The modification of solid surfaces with supramolecular hosts is a powerful method to tailor interfacial properties and confer chemical selectivity, but often involves multistep protocols that hinder facile upscaling. Here, we demonstrate the one-step covalent modification of highly oriented pyrolytic graphite (HOPG) with a β-cyclodextrin (β-CD) derivative, which efficiently forms inclusion complexes with hydrophobic guests of suitable size (e.g. ferrocene, dopamine). The modified β-CD-HOPG electrode discriminates analytes that form host-guest complexes with β-CD against a 100-fold higher background of electroactive substances that do not, even when these possess similar redox potentials. In addition, the enrichment of the analytes at the electrode surface, through complex formation with the β-CD units, leads to an enhanced electrochemical response and an improved detection limit (one order of magnitude for dopamine, compared to current cyclodextrin-based sensors).
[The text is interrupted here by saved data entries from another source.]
(** * DTPublisher: a gated wrapper around [rospy.Publisher]

    Shallow embedding of
    [packages/duckietown/include/duckietown/dtpublisher.py].

    The class [DTPublisher] extends [rospy.Publisher].  The base class is
    external: it is taken as an interface ([RospyPublisher]) whose methods
    act on the inherited part of the object.  The methods of [DTPublisher]
    are embedded as computations in a state-and-exception monad over the
    object, which also logs every call the wrapper itself makes to the base
    class and to registered callbacks. *)

From Stdlib Require Import ZArith String List Bool Lia.
Import ListNotations.
Open Scope string_scope.
Open Scope list_scope.

(** ** Python values, exceptions and the two operators the class uses *)

(** The values the attributes [active] and [num_of_subscribers] hold. *)
Inductive PyVal : Type :=
| PyNone
| PyBool (b : bool)
| PyInt (n : Z).

(** [None > 0] is [False] in Python 2 and a [TypeError] in Python 3. *)
Inductive PyVersion : Type := Python2 | Python3.

Inductive Exn : Type :=
| AttributeError (attr : string)
| TypeError
| External (name : string).

(** Truth value of [x] in [if x:]. *)
Definition truthy (x : PyVal) : bool :=
  match x with
  | PyNone => false
  | PyBool b => b
  | PyInt n => negb (n =? 0)%Z
  end.

(** [x > 0]. *)
Definition gt_zero (v : PyVersion) (x : PyVal) : Exn + bool :=
  match x with
  | PyInt n => inr (0 <? n)%Z
  | PyBool b => inr b
  | PyNone => match v with Python2 => inr false | Python3 => inl TypeError end
  end.

(** ** The base class [rospy.Publisher] *)

(** What [DTPublisher] uses of its base class.  [Transport] is the state of
    the inherited part of the object, [Args] what [__init__] is given
    (its positional and keyword arguments) and [Msg] what [publish] is given.  A method returns
    [inl e] when it raises [e]. *)
Class RospyPublisher : Type := {
  Transport : Type;
  Args : Type;
  Msg : Type;
  super_init : Args -> Transport -> (Exn + unit) * Transport;
  super_publish : Msg -> Transport -> (Exn + unit) * Transport;
  get_num_connections : Transport -> Exn + Z
}.

(** Function objects stored in [subs_changed_callbacks], by identity. *)
Definition Callback : Type := nat.

(** Addresses of list objects. *)
Definition Ref : Type := nat.

(** The class object [rospy.SubscribeListener]. *)
Inductive PyClass : Type := SubscribeListener.

(** What the class attributes [peer_subscribe] and [peer_unsubscribe] of
    [rospy.SubscribeListener] hold: the method the class defines, or the bound
    method [self.cbChangeSubscribers]. *)
Inductive Handler : Type :=
| listener_default
| bound_cbChangeSubscribers.

(** What a callback is called with. *)
Inductive Argument : Type := Self.

(** The calls the wrapper makes, in the order it makes them, each with what
    it passes. *)
Inductive Call {B : RospyPublisher} : Type :=
| SuperInit (a : Args)
| SuperPublish (m : Msg)
| GetNumConnections
| Invoke (cb : Callback) (args : list Argument).

(** How a method ends.  [OutOfFuel] is the loop of [cbChangeSubscribers]
    stopped by the model before the list was exhausted. *)
Inductive Outcome (A : Type) : Type :=
| Returns (a : A)
| Raises (e : Exn)
| OutOfFuel.
Arguments Returns {A} a.
Arguments Raises {A} e.
Arguments OutOfFuel {A}.

Section Object.
Context {B : RospyPublisher}.

(** The object [self] and what it can reach.  An instance attribute is
    [None] until it is assigned ([rospy.Publisher] is taken to define none of
    the four names, so that reading one before its assignment is an
    [AttributeError]). *)
Record State : Type := mkState {
  active : option PyVal;
  num_of_subscribers : option PyVal;
  subs_changed_callbacks : option Ref;
  subscribe_listener : option PyClass;
  (** the inherited [rospy.Publisher] part *)
  base : Transport;
  (** list objects, and the next free address *)
  heap : Ref -> list Callback;
  next_ref : Ref;
  (** class attributes of [rospy.SubscribeListener] *)
  peer_subscribe : Handler;
  peer_unsubscribe : Handler
}.

Definition set_active (v : PyVal) (s : State) : State :=
  mkState (Some v) (num_of_subscribers s) (subs_changed_callbacks s)
    (subscribe_listener s) (base s) (heap s) (next_ref s)
    (peer_subscribe s) (peer_unsubscribe s).

Definition set_num_of_subscribers (v : PyVal) (s : State) : State :=
  mkState (active s) (Some v) (subs_changed_callbacks s)
    (subscribe_listener s) (base s) (heap s) (next_ref s)
    (peer_subscribe s) (peer_unsubscribe s).

Definition set_subs_changed_callbacks (r : Ref) (s : State) : State :=
  mkState (active s) (num_of_subscribers s) (Some r)
    (subscribe_listener s) (base s) (heap s) (next_ref s)
    (peer_subscribe s) (peer_unsubscribe s).

Definition set_subscribe_listener (c : PyClass) (s : State) : State :=
  mkState (active s) (num_of_subscribers s) (subs_changed_callbacks s)
    (Some c) (base s) (heap s) (next_ref s)
    (peer_subscribe s) (peer_unsubscribe s).

Definition set_base (b : Transport) (s : State) : State :=
  mkState (active s) (num_of_subscribers s) (subs_changed_callbacks s)
    (subscribe_listener s) b (heap s) (next_ref s)
    (peer_subscribe s) (peer_unsubscribe s).

Definition set_heap (h : Ref -> list Callback) (n : Ref) (s : State) : State :=
  mkState (active s) (num_of_subscribers s) (subs_changed_callbacks s)
    (subscribe_listener s) (base s) h n
    (peer_subscribe s) (peer_unsubscribe s).

Definition set_peer_subscribe (h : Handler) (s : State) : State :=
  mkState (active s) (num_of_subscribers s) (subs_changed_callbacks s)
    (subscribe_listener s) (base s) (heap s) (next_ref s)
    h (peer_unsubscribe s).

Definition set_peer_unsubscribe (h : Handler) (s : State) : State :=
  mkState (active s) (num_of_subscribers s) (subs_changed_callbacks s)
    (subscribe_listener s) (base s) (heap s) (next_ref s)
    (peer_subscribe s) h.

(** The list object at [r] with [l] stored in it. *)
Definition store (r : Ref) (l : list Callback) (h : Ref -> list Callback)
  : Ref -> list Callback :=
  fun r' => if Nat.eqb r' r then l else h r'.

(** ** The monad *)

(** What a method did: how it ended, the object it left, the calls it made. *)
Record Res (A : Type) : Type := mkRes {
  outcome : Outcome A;
  final : State;
  calls : list Call
}.
Arguments mkRes {A} _ _ _.
Arguments outcome {A} _.
Arguments final {A} _.
Arguments calls {A} _.

Definition M (A : Type) : Type := State -> Res A.

Definition ret {A} (a : A) : M A := fun s => mkRes (Returns a) s [].

Definition raise {A} (e : Exn) : M A := fun s => mkRes (Raises e) s [].

Definition bind {A C} (m : M A) (k : A -> M C) : M C :=
  fun s =>
    let r := m s in
    match outcome r with
    | Returns a =>
        let r' := k a (final r) in
        mkRes (outcome r') (final r') (calls r ++ calls r')
    | Raises e => mkRes (Raises e) (final r) (calls r)
    | OutOfFuel => mkRes OutOfFuel (final r) (calls r)
    end.

Definition lift {A} (x : Exn + A) : Outcome A :=
  match x with inl e => Raises e | inr a => Returns a end.

Definition modify (f : State -> State) : M unit :=
  fun s => mkRes (Returns tt) (f s) [].

(** [self.<attr>]: an [AttributeError] when the attribute is not set. *)
Definition getattr {A} (name : string) (field : State -> option A) : M A :=
  fun s =>
    match field s with
    | Some v => ret v s
    | None => raise (AttributeError name) s
    end.

End Object.

Arguments mkRes {B A} _ _ _.
Arguments outcome {B A} _.
Arguments final {B A} _.
Arguments calls {B A} _.

Declare Scope py_scope.
Delimit Scope py_scope with py.
Notation "x <- m ;; k" := (bind m (fun x => k))
  (at level 61, m at next level, right associativity) : py_scope.
Notation "m ;; k" := (bind m (fun _ => k))
  (at level 61, right associativity) : py_scope.

(** The code of the registered callbacks: [call_cb cb s] is [cb(self)] run on
    the object [s]; it may change the object and may raise. *)
Class Callbacks {B : RospyPublisher} : Type := {
  call_cb : Callback -> State -> (Exn + unit) * State
}.

Module DTPublisher.
Section Methods.
Context {B : RospyPublisher} {C : Callbacks}.
Open Scope py_scope.

(** [super(DTPublisher, self).__init__(args)] *)
Definition call_super_init (a : Args) : M unit :=
  fun s =>
    let (r, b) := super_init a (base s) in
    mkRes (lift r) (set_base b s) [SuperInit a].

(** [super(DTPublisher, self).publish(args)] *)
Definition call_super_publish (m : Msg) : M unit :=
  fun s =>
    let (r, b) := super_publish m (base s) in
    mkRes (lift r) (set_base b s) [SuperPublish m].

(** [self.get_num_connections()] *)
Definition call_get_num_connections : M Z :=
  fun s => mkRes (lift (get_num_connections (base s))) s [GetNumConnections].

(** [cb_fun(self)] *)
Definition invoke (cb : Callback) : M unit :=
  fun s =>
    let (r, s') := call_cb cb s in
    mkRes (lift r) s' [Invoke cb [Self]].

(** [list()]: a new, empty list object. *)
Definition new_list : M Ref :=
  fun s =>
    let r := next_ref s in
    mkRes (Returns r) (set_heap (store r [] (heap s)) (S r) s) [].

(** [for cb_fun in <list at r>: cb_fun(self)], from position [i] on.  The
    iterator reads the list object at each step, so it sees what a callback
    did to the list. *)
Fixpoint for_each (fuel : nat) (r : Ref) (i : nat) : M unit :=
  fun s =>
    match nth_error (heap s r) i, fuel with
    | None, _ => ret tt s
    | Some _, O => mkRes OutOfFuel s []
    | Some cb, S fuel' => (invoke cb ;; for_each fuel' r (S i)) s
    end.

(** [DTPublisher.cbChangeSubscribers(self, *args, **kwargs)] (lines 66-69). *)
Definition cbChangeSubscribers {X : Type} (fuel : nat) (_args : X) : M unit :=
  n <- call_get_num_connections ;;
  modify (set_num_of_subscribers (PyInt n)) ;;
  r <- getattr "subs_changed_callbacks" subs_changed_callbacks ;;
  for_each fuel r 0.

(** Lines 49-52 of [__init__]. *)
Definition link_subscribe_listener : M unit :=
  modify (set_subscribe_listener SubscribeListener) ;;
  modify (set_peer_subscribe bound_cbChangeSubscribers) ;;
  modify (set_peer_unsubscribe bound_cbChangeSubscribers).

(** [DTPublisher.__init__(self, *args, **kwargs)] (lines 40-52). *)
Definition __init__ (fuel : nat) (a : Args) : M unit :=
  call_super_init a ;;
  modify (set_active (PyBool true)) ;;
  modify (set_num_of_subscribers PyNone) ;;
  cbChangeSubscribers fuel tt ;;
  r <- new_list ;;
  modify (set_subs_changed_callbacks r) ;;
  link_subscribe_listener.

(** [DTPublisher.publish(self, *args, **kwargs)] (lines 54-64). *)
Definition publish (m : Msg) : M unit :=
  a <- getattr "active" active ;;
  if truthy a then call_super_publish m else ret tt.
The two unique features we demonstrate for the covalently grafted β-CD-HOPG electrode (selective sensing of hydrophobic analytes and ultrasensitive dopamine detection) do not come at the expense of ease of preparation: the one-step covalent modification can be completed in minutes, using standard electrochemical cells and equipment. Also, the procedure uses robust, commercially available HOPG substrates that can be reused by mechanical exfoliation many times, lowering the operational cost and further increasing wide accessibility and attractiveness of our approach.

The fundamental reasons for the high performance of the sensor may be related to its simple and well-defined structure, in which all the sensing units (covalently attached β-CD-moieties) are positioned uniformly and close to the collector surface (HOPG). This is achieved by the chemical characteristics of both reagent (a highly reactive, but sterically hindered diazonium compound, yielding monolayer modification exclusively) and substrate (low-reactive sp² carbon surface, requiring highly reactive radical reagents for its modification), resulting in negligible side reactions despite the simplicity of the approach. These principles, and the resulting performance, can be taken as a proof of concept for entirely different sensors, e.g. using other van der Waals solids as substrates, but based on analogous chemistries.